Just back from Annapolis, where Navy held on for a five-point defeat of Wofford.
This was a superb all-around game for Navy, which nevertheless showed how vulnerable it can be to a team with any sort of interior presence. The Terriers certainly had that, and it’ll be interesting watching from afar how they fare in the Southern Conference with Noah Dahlman (22 points) and Tim Johnson (20 points) as a pair of excellent inside options.
Whenever a team can lose its leading scorer and still play well – as was the case with Junior Salters‘ absence for the Terriers – it means it is worth monitoring in the longer-term. Too bad for Wofford that it plays in the same league as Davidson, but it has only one senior logging any sort of serious time. Don’t be surprised if you hear about the Terriers down the road, quite possibly as a SoCon factor next season.
But back to Navy (and I’ll have even more on the Mids tomorrow morning). The Mids (10-4) have been a top-heavy team for the last couple seasons, first with Greg Sprink, Chris Harris and Kaleo Kina last year and then Kina and Harris this year. Now, there’s nothing wrong with having a couple highly reliable scorers, but loyal readers will know how much balance is valued here.
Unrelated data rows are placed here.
Definition mod_bearer_req_type (f : mod_bearer_req_member) : Type :=
  match f with
  | mei => gtp_mbl_equip_idnty_ie.gtp_mbl_equip_idnty_ie_t
  | uli => gtp_user_loc_info_ie.gtp_user_loc_info_ie_t
  | serving_network => gtp_serving_network_ie.gtp_serving_network_ie_t
  | selection_mode => gtp_selection_mode_ie.gtp_selection_mode_ie_t
  | indctn_flgs => gtp_indication_ie.gtp_indication_ie_t
  | sender_fteid_ctl_plane => gtp_fully_qual_tunn_endpt_idnt_ie.gtp_fully_qual_tunn_endpt_idnt_ie_t
  | apn_ambr => gtp_agg_max_bit_rate_ie.gtp_agg_max_bit_rate_ie_t
  | delay_dnlnk_pckt_notif_req => gtp_delay_value_ie.gtp_delay_value_ie_t
  | bearer_contexts_to_be_modified _ => gtp_mod_bearer_request_bearer_ctxt_to_be_modified_ie.gtp_mod_bearer_request_bearer_ctxt_to_be_modified_ie_t
  | bearer_contexts_to_be_removed => gtp_mod_bearer_request_bearer_ctxt_to_be_removed_ie.gtp_mod_bearer_request_bearer_ctxt_to_be_removed_ie_t
  | recovery => gtp_recovery_ie.gtp_recovery_ie_t
  | ue_time_zone => gtp_ue_time_zone_ie.gtp_ue_time_zone_ie_t
  | mme_fqcsid => gtp_fqcsid_ie.gtp_fqcsid_ie_t
  | sgw_fqcsid => gtp_fqcsid_ie.gtp_fqcsid_ie_t
  | uci => gtp_user_csg_info_ie.gtp_user_csg_info_ie_t
  | ue_local_ip_addr => gtp_ip_address_ie.gtp_ip_address_ie_t
  | ue_udp_port => gtp_port_number_ie.gtp_port_number_ie_t
  | mmes4_sgsn_ldn => gtp_local_distgsd_name_ie.gtp_local_distgsd_name_ie_t
  | sgw_ldn => gtp_local_distgsd_name_ie.gtp_local_distgsd_name_ie_t
  | henb_local_ip_addr => gtp_ip_address_ie.gtp_ip_address_ie_t
  | henb_udp_port => gtp_port_number_ie.gtp_port_number_ie_t
  | mmes4_sgsn_idnt => gtp_ip_address_ie.gtp_ip_address_ie_t
  | cn_oper_sel_entity => gtp_cn_oper_sel_entity_ie.gtp_cn_oper_sel_entity_ie_t
  | pres_rptng_area_info => gtp_pres_rptng_area_info_ie.gtp_pres_rptng_area_info_ie_t
  | mmes4_sgsns_ovrld_ctl_info => gtp_ovrld_ctl_info_ie.gtp_ovrld_ctl_info_ie_t
  | sgws_ovrld_ctl_info => gtp_ovrld_ctl_info_ie.gtp_ovrld_ctl_info_ie_t
  | epdgs_ovrld_ctl_info => gtp_ovrld_ctl_info_ie.gtp_ovrld_ctl_info_ie_t
  | srvng_plmn_rate_ctl => gtp_srvng_plmn_rate_ctl_ie.gtp_srvng_plmn_rate_ctl_ie_t
  | mo_exception_data_cntr => gtp_counter_ie.gtp_counter_ie_t
  | imsi => gtp_imsi_ie.gtp_imsi_ie_t
  | user_loc_info_sgw => gtp_user_loc_info_ie.gtp_user_loc_info_ie_t
  | wlan_loc_info => gtp_twan_identifier_ie.gtp_twan_identifier_ie_t
  | wlan_loc_ts => gtp_twan_idnt_ts_ie.gtp_twan_idnt_ts_ie_t
  | secdry_rat_usage_data_rpt _ => gtp_secdry_rat_usage_data_rpt_ie.gtp_secdry_rat_usage_data_rpt_ie_t
  | priv_ext => gtp_priv_ext_ie.gtp_priv_ext_ie_t
  | rat_type => gtp_rat_type_ie.gtp_rat_type_ie_t
  end.

Definition mod_bearer_req_ie (f : mod_bearer_req_member) : IeMember (mod_bearer_req_type f) :=
  match f with
  | mei => gtp_mbl_equip_idnty_ie_member
  | uli => gtp_user_loc_info_ie_member
  | serving_network => gtp_serving_network_ie_member
  | selection_mode => gtp_selection_mode_ie_member
  | indctn_flgs => gtp_indication_ie_member
  | sender_fteid_ctl_plane => gtp_fully_qual_tunn_endpt_idnt_ie_member
  | apn_ambr => gtp_agg_max_bit_rate_ie_member
  | delay_dnlnk_pckt_notif_req => gtp_delay_value_ie_member
  | bearer_contexts_to_be_modified _ => gtp_mod_bearer_request_bearer_ctxt_to_be_modified_ie.gtp_mod_bearer_request_bearer_ctxt_to_be_modified_ie_member_ie
  | bearer_contexts_to_be_removed => gtp_mod_bearer_request_bearer_ctxt_to_be_removed_ie.gtp_mod_bearer_request_bearer_ctxt_to_be_removed_ie_member_ie
  | recovery => gtp_recovery_ie_member
  | ue_time_zone => gtp_ue_time_zone_ie_member
  | mme_fqcsid => gtp_fqcsid_ie_member
  | sgw_fqcsid => gtp_fqcsid_ie_member
  | uci => gtp_user_csg_info_ie_member
  | ue_local_ip_addr => gtp_ip_address_ie_member
  | ue_udp_port => gtp_port_number_ie_member
  | mmes4_sgsn_ldn => gtp_local_distgsd_name_ie_member
  | sgw_ldn => gtp_local_distgsd_name_ie_member
  | henb_local_ip_addr => gtp_ip_address_ie_member
  | henb_udp_port => gtp_port_number_ie_member
  | mmes4_sgsn_idnt => gtp_ip_address_ie_member
  | cn_oper_sel_entity => gtp_cn_oper_sel_entity_ie_member
  | pres_rptng_area_info => gtp_pres_rptng_area_info_ie_member
  | mmes4_sgsns_ovrld_ctl_info => gtp_ovrld_ctl_info_ie_member
  | sgws_ovrld_ctl_info => gtp_ovrld_ctl_info_ie_member
  | epdgs_ovrld_ctl_info => gtp_ovrld_ctl_info_ie_member
  | srvng_plmn_rate_ctl => gtp_srvng_plmn_rate_ctl_ie_member
  | mo_exception_data_cntr => gtp_counter_ie_member
  | imsi => gtp_imsi_ie_member
  | user_loc_info_sgw => gtp_user_loc_info_ie_member
  | wlan_loc_info => gtp_twan_identifier_ie_member
  | wlan_loc_ts => gtp_twan_idnt_ts_ie_member
  | secdry_rat_usage_data_rpt _ => gtp_secdry_rat_usage_data_rpt_ie_member
  | priv_ext => gtp_priv_ext_ie_member
  | rat_type => gtp_rat_type_ie_member
  end.

Inductive mod_bearer_req_counter := bearer_count | second_rat_count.

Definition mod_bearer_req_counter_eq_dec (c d : mod_bearer_req_counter) : {c = d} + {c <> d}.
Proof. decide equality. Defined.

Definition mod_bearer_req_sig : signature :=
  Signature mod_bearer_req_member mod_bearer_req_eq_dec mod_bearer_req_type mod_bearer_req_ie
    mod_bearer_req_counter mod_bearer_req_counter_eq_dec.
Canonical Structure mod_bearer_req_sig.

Definition mod_bearer_req_t : Type := message mod_bearer_req_sig.

Definition encode_mod_bearer_req_order : list (visit mod_bearer_req_sig) :=
  [One mei; One uli; One serving_network; One selection_mode; One indctn_flgs;
   One sender_fteid_ctl_plane; One apn_ambr; One delay_dnlnk_pckt_notif_req;
   Many (S := mod_bearer_req_sig) (fun _ => MAX_BEARERS) bearer_contexts_to_be_modified (Z.to_nat MAX_BEARERS);
   One bearer_contexts_to_be_removed; One recovery; One ue_time_zone; One mme_fqcsid;
   One sgw_fqcsid; One uci; One ue_local_ip_addr; One ue_udp_port; One mmes4_sgsn_ldn;
   One sgw_ldn; One henb_local_ip_addr; One henb_udp_port; One mmes4_sgsn_idnt;
   One cn_oper_sel_entity; One pres_rptng_area_info; One mmes4_sgsns_ovrld_ctl_info;
   One sgws_ovrld_ctl_info; One epdgs_ovrld_ctl_info; One srvng_plmn_rate_ctl;
   One mo_exception_data_cntr; One imsi; One user_loc_info_sgw; One wlan_loc_info;
   One wlan_loc_ts;
   Many (S := mod_bearer_req_sig) (fun n => n second_rat_count) secdry_rat_usage_data_rpt (Z.to_nat MAX_BEARERS);
   One priv_ext; One rat_type].

Definition encode_mod_bearer_req (value : mod_bearer_req_t) (buf : Z) : enc Z :=
  encode_message encode_mod_bearer_req_order value buf.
Navy had five players in double figures, which doesn’t happen every day in Annapolis. The last time the Mids did that was Dec. 4, 2006, against Howard – a span of 65 games.
In general, the Mids know Kina will score, know Harris will score, know Adam Teague will score. It’s when Clif Colbert, O.J. Avworo and Mark Veazey can all offer something of a threat on offense that Navy will be at its best the rest of the way.
Coach Billy Lange mentions something about “offensive harmony” after nearly every game. While that doesn’t entail a specific point total for everyone on the floor, things sure do look better when everyone is a legitimate threat to create headaches for opponents.
Navy already has 10 wins to its credit, and should be in the mix in the balanced Patriot League. If the Mids stay balanced, they very well might chase down an NCAA tournament spot for the first time since 1998.